### WHAT IS EXPECTED:
Show all lines of the listing that hold the word "rest".

· · ·

Lemma sorted_lt_NoDup l : StronglySorted lt l -> NoDup l.
Proof.
  induction 1 as [|x l _ IH Hx]; constructor; [|done]. intros Hin.
  rewrite Forall_forall in Hx. specialize (Hx x Hin). lia.
Qed.
Lemma sorted_reverse l : StronglySorted lt l -> StronglySorted gt (reverse l).
Proof.
  induction 1 as [|x l _ IH Hx]; [constructor|]. rewrite reverse_cons.
  apply StronglySorted_app. split_and!; [|done|repeat constructor].
  intros a b Ha ->%list_elem_of_singleton. rewrite elem_of_reverse in Ha. rewrite Forall_forall in Hx.
  specialize (Hx a Ha). lia.
Qed.

Lemma retried_expired now e : expired now e = true -> retried now e = e.
Proof.
  unfold expired, retried, retry_due. intros [H1 H2]%andb_true_iff. by rewrite H1, H2.
Qed.

Lemma check_timeouts_spec now io : io_ok io ->
  wp (check_timeouts send_ok now) io (fun evs io' =>
    evs = timeout_of <$> reverse (filter (fun e => expired now e) (io_inflight io)) /\
    io_ok io' /\ moves io io' /\ io_taken io' = io_taken io /\
    io_inflight io' ≡ₚ retried now <$> filter (fun e => negb (expired now e)) (io_inflight io)).
Proof.
  intros Hio. unfold check_timeouts. apply wp_bind, wp_get. cbv zeta. set (l := io_inflight io).
  destruct (due_expired now l) as [Hd Hsort].
  apply wp_bind. eapply wp_mono; [|apply retry_loop_spec; [done|..]].
  2: { apply sorted_lt_NoDup, due_spec. }
  2: { apply Forall_forall. intros j (e & He & _)%due_retry. by exists e. }
  cbv beta. intros _ io1 (Hio1 & Hm1 & Hk1 & Hlen & Hlook).
  assert (io_inflight io1 = retried now <$> l) as E1.
  { apply list_eq. intros j. rewrite Hlook, list_lookup_fmap. fold l. case_bool_decide as Hj.
    - apply due_retry in Hj as (e & He & Hr). rewrite He. cbn. unfold retried. by rewrite Hr.
    - destruct (l !! j) as [e|] eqn:He; [|done]. cbn. unfold retried. destruct (retry_due now e) eqn:Hr; [|done].
      exfalso. apply Hj, due_retry. eauto. }
  set (dead := filter (fun e => expired now e) l) in *.
  assert (retried now <$> dead = dead) as Edead.
  { transitivity (id <$> dead); [|apply list_fmap_id]. apply list_fmap_ext. intros j e He.
    apply list_elem_of_lookup_2, list_elem_of_filter in He as [He _].
    by apply retried_expired, Is_true_true. }
  eapply wp_mono; [|apply (remove_due_spec _ io1 (reverse dead)); [done|by apply sorted_reverse|]].
  - cbv beta. intros evs io2 (-> & Hio2 & Hm2 & Hk2 & Hp). split_and!; [done|done|by etrans|lia|].
    apply (Permutation_app_inv_l (reverse dead)). rewrite <- Hp, E1, (filter_perm (expired now) l) at 1.
    fold dead. rewrite fmap_app, Edead. by rewrite reverse_Permutation.
  - apply Forall2_reverse. apply Forall2_same_length_lookup_2; [by eapply Forall2_length|].
    intros k i e Hi He. pose proof (Forall2_lookup_lr _ _ _ _ _ _ Hd Hi He) as Hie. cbn beta in Hie.
    rewrite E1, list_lookup_fmap, Hie. cbn. f_equal.
    apply list_elem_of_lookup_2, list_elem_of_filter in He as [He _]. by apply retried_expired, Is_true_true.
Qed.

(** ** Relaying *)

Lemma relay_spec t cmd target value to tid io :
  io_ok io -> table_ok t -> in_u 64 cmd -> opt_ok id_ok target -> opt_ok fits value -> in_u 16 (port to) ->
  opt_ok (in_u 16) tid ->
  wp (relay send_ok t cmd target value to tid) io (fun _ io' => io_ok io' /\ moves io io' /\ no_request io io').
Proof.
  intros Hio Ht Hc Htg Hv Hp Htid. unfold relay. apply wp_bind, wp_get.
  destruct (io_destroying io); [by apply wp_ret|].
  destruct (socket_addr_from_str _) as [addr|]; [|by apply wp_ret].
  apply wp_bind.
  apply (wp_mono _ _ (fun i io1 => in_u 16 i /\ io_ok io1 /\ moves io io1 /\ no_request io io1)).
  2: { destruct tid as [i|]; [by apply wp_ret; split_and!; [apply Htid|..]|].
       eapply wp_mono; [|by apply next_tid_spec]. cbv beta.
       intros i io1 (-> & H1 & H2 & H3 & _). split_and!; [apply Hio|done..]. }
  intros i io1 (Hi & Hio1 & Hm1 & Hn1). cbv zeta. rewrite encode_request_total.
  2: { split; try done. by apply own_id_ok. }
  destruct (ipv4_octets _) as [o|]; [|by apply wp_ret].
  eapply wp_mono; [|apply send_to_spec]. cbv beta. intros ok io2 (_ & Hq & _).
  split_and!; [by eapply quiet_ok|by etrans; [done|apply quiet_moves]|].
  destruct Hq, Hn1. split; congruence.
Qed.

Lemma quiet_no_request io io' : quiet io io' -> no_request io io'.
Proof. by intros []. Qed.

Lemma reply_to_spec t tid target to value io :
  io_ok io -> table_ok t -> in_u 16 tid -> opt_ok id_ok target -> opt_ok fits value -> in_u 16 (port to) ->
  wp (reply_to mac fresh send_ok t tid target to value) io (fun _ io' => quiet io io').
Proof.
  intros Hio Ht Htid Htg Hv Hp. unfold reply_to. apply wp_bind, wp_get.
  destruct (io_destroying io); [by apply wp_ret|]. apply wp_bind.
  eapply wp_mono; [|by apply send_reply_spec]. cbv beta. by intros _ io1 (Hq & _).
Qed.

(** ** Incoming datagrams *)

(** A sender and the id it is known by: the hash of its address. *)
Definition sender_ok (from : Ipv4Peer) (id : option NodeId) : Prop :=
  peer_ok from /\ opt_ok (fun i => peer_id blake2b (host from) (port from) = Ok i) id.

Definition addr_ok (a : SocketAddr) : Prop := bytes_ok a.1 /\ in_u 16 a.2.

Lemma validated_id_spec id from io :
  peer_ok from ->
  wp (validated_id blake2b id from) io (fun id' io' => io' = io /\ sender_ok from id' /\
    (forall i, id' = Some i <-> id = Some i /\ peer_id blake2b (host from) (port from) = Ok i)).
Proof.
  clear fresh_len mac_len. intros Hp. unfold validated_id. destruct id as [i|].
  2: { apply wp_ret. split_and!; [done..|]. intros i. split; naive_solver. }
  destruct (peer_addr_text from Hp) as (o & Ho & _). rewrite peer_id_spec, Ho. apply wp_ret.
  unfold sender_ok. rewrite peer_id_spec, Ho. case_bool_decide as E.
  - subst i. split_and!; [done..|by intros i [= <-]|]. intros i. split; naive_solver.
  - split_and!; [done..|]. intros j. split; naive_solver.
Qed.

(** What the layer reports of a request it accepts. *)
Record request_event (kind : SocketKind) (secrets : list Z * list Z) (req : Request) (r : IncomingRequest) : Prop := {
  rv_tid : ir_tid r = req_tid req /\ in_u 16 (req_tid req);
  rv_sender : sender_ok (ir_from r) (ir_id r);
  rv_token : opt_ok (fun t => t = token_with mac secrets (host (ir_from r)) 0 \/
                              t = token_with mac secrets (host (ir_from r)) 1) (ir_token r);
  rv_token_eq : ir_token r = req_token req;
  rv_command : ir_command r = req_command req /\ in_u 64 (req_command req);
  rv_internal : ir_internal r = req_internal req;
  rv_target : ir_target r = req_target req /\ opt_ok id_ok (req_target req);
  rv_value : ir_value r = req_value req /\ buffer_ok (req_value req);
  rv_ctx : ir_reply_ctx r = kind
}.

Definition request_reported (kind : SocketKind) (req : Request) (from : Ipv4Peer) (io : Io) (r : option IoEvent)
    (io' : Io) : Prop :=
  quiet io io' /\
  match r with
  | Some (EvRequest q) => request_event kind (default fresh (io_secrets io)) req q /\ ir_from q = from /\
      io_out io' = io_out io
  | Some (EvResponse _) => False
  | None => exists t, req_token req = Some t /\ t <> token_with mac (default fresh (io_secrets io)) (host from) 0 /\
      t <> token_with mac (default fresh (io_secrets io)) (host from) 1
  end.

Lemma on_request_spec t from kind req io :
  io_ok io -> table_ok t -> peer_ok from -> message_ok (MRequest req) ->
  wp (on_request blake2b mac fresh send_ok t from kind req) io (request_reported kind req from io).
Proof.
  intros Hio Ht Hf (Htid & Hto & Hid & Htok & Hcmd & Htg & Hv). unfold on_request. apply wp_bind.
  apply (wp_mono _ _ (fun ok io1 => quiet io io1 /\ io_out io1 = io_out io /\
    (ok = true <-> opt_ok (fun t => t = token_with mac (default fresh (io_secrets io)) (host from) 0 \/
        t = token_with mac (default fresh (io_secrets io)) (host from) 1) (req_token req)))).
  2: { destruct (req_token req) as [tk|]; [|by apply wp_ret; split_and!].
       eapply wp_mono; [|apply validate_spec]. cbv beta. intros ok io1 (H1 & H2 & H3 & H4).
       split_and!; [done..|]. rewrite H1. split; [by intros H ? [= <-]|intros H; by apply H]. }
  intros ok io1 (Hq1 & Ho1 & Hok). destruct ok; cbn [negb].
  - destruct Hok as [Hok _]. specialize (Hok eq_refl). apply wp_bind.
    eapply wp_mono; [|by apply validated_id_spec]. cbv beta. intros id io2 (-> & Hs & _). apply wp_ret.
    split_and!; [done| |done..]. by split.
  - apply wp_bind. eapply wp_mono; [|apply send_reply_spec; try done].
    2: apply Hf. cbv beta. intros _ io2 (Hq2 & _). apply wp_ret. split; [by etrans|].
    destruct (req_token req) as [tk|]; [|by destruct Hok as [_ Hok]; discriminate Hok].
    exists tk. split; [done|]. destruct Hok as [_ Hok].
    split; intros ->; discriminate Hok; intros ? [= <-]; auto.
Qed.

(** What it reports of a response: the request [e] it answers, taken out of
    the list. *)
Record response_event (e : InflightEntry) (res : Response) (r : IoResponse) : Prop := {
  rp_tid : ev_tid r = ie_tid e;
  rp_sender : sender_ok (ev_from r) (ev_id r);
  rp_to_eq : ev_to r = res_to res /\ peer_ok (res_to res);
  rp_token_eq : ev_token r = res_token res /\ opt_ok (fixed_ok 32) (res_token res);
  rp_closer : ev_closer_nodes r = res_closer_nodes res /\ peers_ok (res_closer_nodes res);
  rp_error : ev_error r = res_error res /\ in_u 64 (res_error res);
  rp_value_eq : ev_value r = res_value res /\ buffer_ok (res_value res);
  rp_rtt : 0 <= ev_rtt r;
  rp_request : ev_request r = mkResolved (ie_tid e) (ie_to e) (ie_command e) (ie_internal e) (ie_target e)
}.

Definition response_reported (res : Response) (from : Ipv4Peer) (io : Io) (r : option IoEvent) (io' : Io) : Prop :=
  io_ok io' /\ moves io io' /\ io_taken io' = io_taken io /\ io_secrets io' = io_secrets io /\
  match r with
  | Some (EvResponse q) => exists e, response_event e res q /\ ev_from q = from /\ ie_tid e = res_tid res /\
      io_inflight io ≡ₚ e :: io_inflight io'
  | Some (EvRequest _) => False
  | None => io' = io /\ Forall (fun e => ie_tid e <> res_tid res) (io_inflight io)
  end.

Lemma on_response_spec now from res io :
  io_ok io -> peer_ok from -> message_ok (MResponse res) ->
  wp (on_response blake2b now from res) io (response_reported res from io).
Proof.
  intros Hio Hf (Htid & Hto & Hid & Htok & Hcl & Herr & Hv). unfold on_response. apply wp_bind, wp_get.
  pose proof (position_spec (fun e => ie_tid e =? res_tid res) (io_inflight io)) as Hpos.
  destruct (position _ _) as [i|].
  - destruct Hpos as (e & He & Heq%Z.eqb_eq & _).
    destruct (swap_remove_spec i (io_inflight io) e He) as (rest & -> & Hp & _).
    apply wp_bind, wp_upd, wp_bind. set (io1 := set_stats _ _).
    assert (io_ok io1) as Hio1.
    { destruct Hio. assert (len (io_inflight io) = 1 + len rest) as Hlen by (unfold len; rewrite Hp; cbn; lia).
      pose proof (len_nonneg rest). split; cbn; auto; try lia. rewrite Hp in io_entries0. by inv io_entries0. }
    eapply wp_mono; [|by apply validated_id_spec]. cbv beta. intros id io2 (-> & Hs & _). apply wp_ret.
    split_and!; [done|by destruct (moves_refl io); split|done..|]. exists e. split_and!; [|done..].
    split; try done. cbn. lia.
  - apply wp_ret. split_and!; [done..|]. eapply Forall_impl; [exact Hpos|]. intros e. cbn. lia.
Qed.

(** One datagram: what is reported of it, by the message it decodes to. *)
Definition datagram_reported (data : list Z) (addr : SocketAddr) (kind : SocketKind) (io : Io)
    (r : option IoEvent) (io' : Io) : Prop :=
  io_ok io' /\ moves io io' /\ io_taken io' = io_taken io /\
  match r with
  | None => io_inflight io' = io_inflight io
  | Some (EvRequest q) => io_inflight io' = io_inflight io /\ ir_from q = mkPeer (ipv4_text addr.1) addr.2 /\
      exists req, decode_message data = Ok (MRequest req) /\
        request_event kind (default fresh (io_secrets io)) req q
  | Some (EvResponse q) => ev_from q = mkPeer (ipv4_text addr.1) addr.2 /\
      exists res e, decode_message data = Ok (MResponse res) /\ response_event e res q /\
        io_inflight io ≡ₚ e :: io_inflight io'
  end.

Lemma process_datagram_spec now t data addr kind io :
  io_ok io -> table_ok t -> bytes_ok data -> addr_ok addr ->
  wp (process_datagram blake2b mac fresh send_ok now t data addr kind) io (datagram_reported data addr kind io).
Proof.
  intros Hio Ht Hd [Ha Hp]. unfold process_datagram.
  assert (datagram_reported data addr kind io None io) as Hnone by (by split_and!).
  destruct (len data <? 2); [by apply wp_ret|].
  destruct (Nat.eqb_spec (length addr.1) 4) as [Hl|]; [|by apply wp_ret].
  destruct (addr.2 =? 0); [by apply wp_ret|]. cbv zeta. cbn [negb].
  assert (peer_ok (mkPeer (ipv4_text addr.1) addr.2)) as Hf.
  { split; [|done]. apply ipv4_host_text; [done|]. unfold len. cbn. lia. }
  pose proof (decode_message_typed data Hd) as Hm.
  destruct (decode_message data) as [[req|res]|e|] eqn:Ed; [| |by apply wp_ret|done].
  - eapply wp_mono; [|by apply on_request_spec]. intros r io' [Hq Hr].
    split_and!; [by eapply quiet_ok|by apply quiet_moves|by destruct Hq|].
    destruct r as [[q|q]|]; [|done|by destruct Hq]. destruct Hr as (H1 & H2 & _).
    split_and!; [by destruct Hq|done|]. by exists req.
  - eapply wp_mono; [|by apply on_response_spec]. intros r io' (H1 & H2 & H3 & _ & Hr).
    split_and!; [done..|]. destruct r as [[q|q]|]; [done| |by destruct Hr as [-> _]].
    destruct Hr as (e & H4 & H5 & _ & H6). split; [done|]. by exists res, e.
Qed.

· · ·

### PROBLEM SOLUTION:
    destruct (swap_remove_spec i (io_inflight io) e He) as (rest & -> & Hp & _).
    { destruct Hio. assert (len (io_inflight io) = 1 + len rest) as Hlen by (unfold len; rewrite Hp; cbn; lia).
      pose proof (len_nonneg rest). split; cbn; auto; try lia. rewrite Hp in io_entries0. by inv io_entries0. }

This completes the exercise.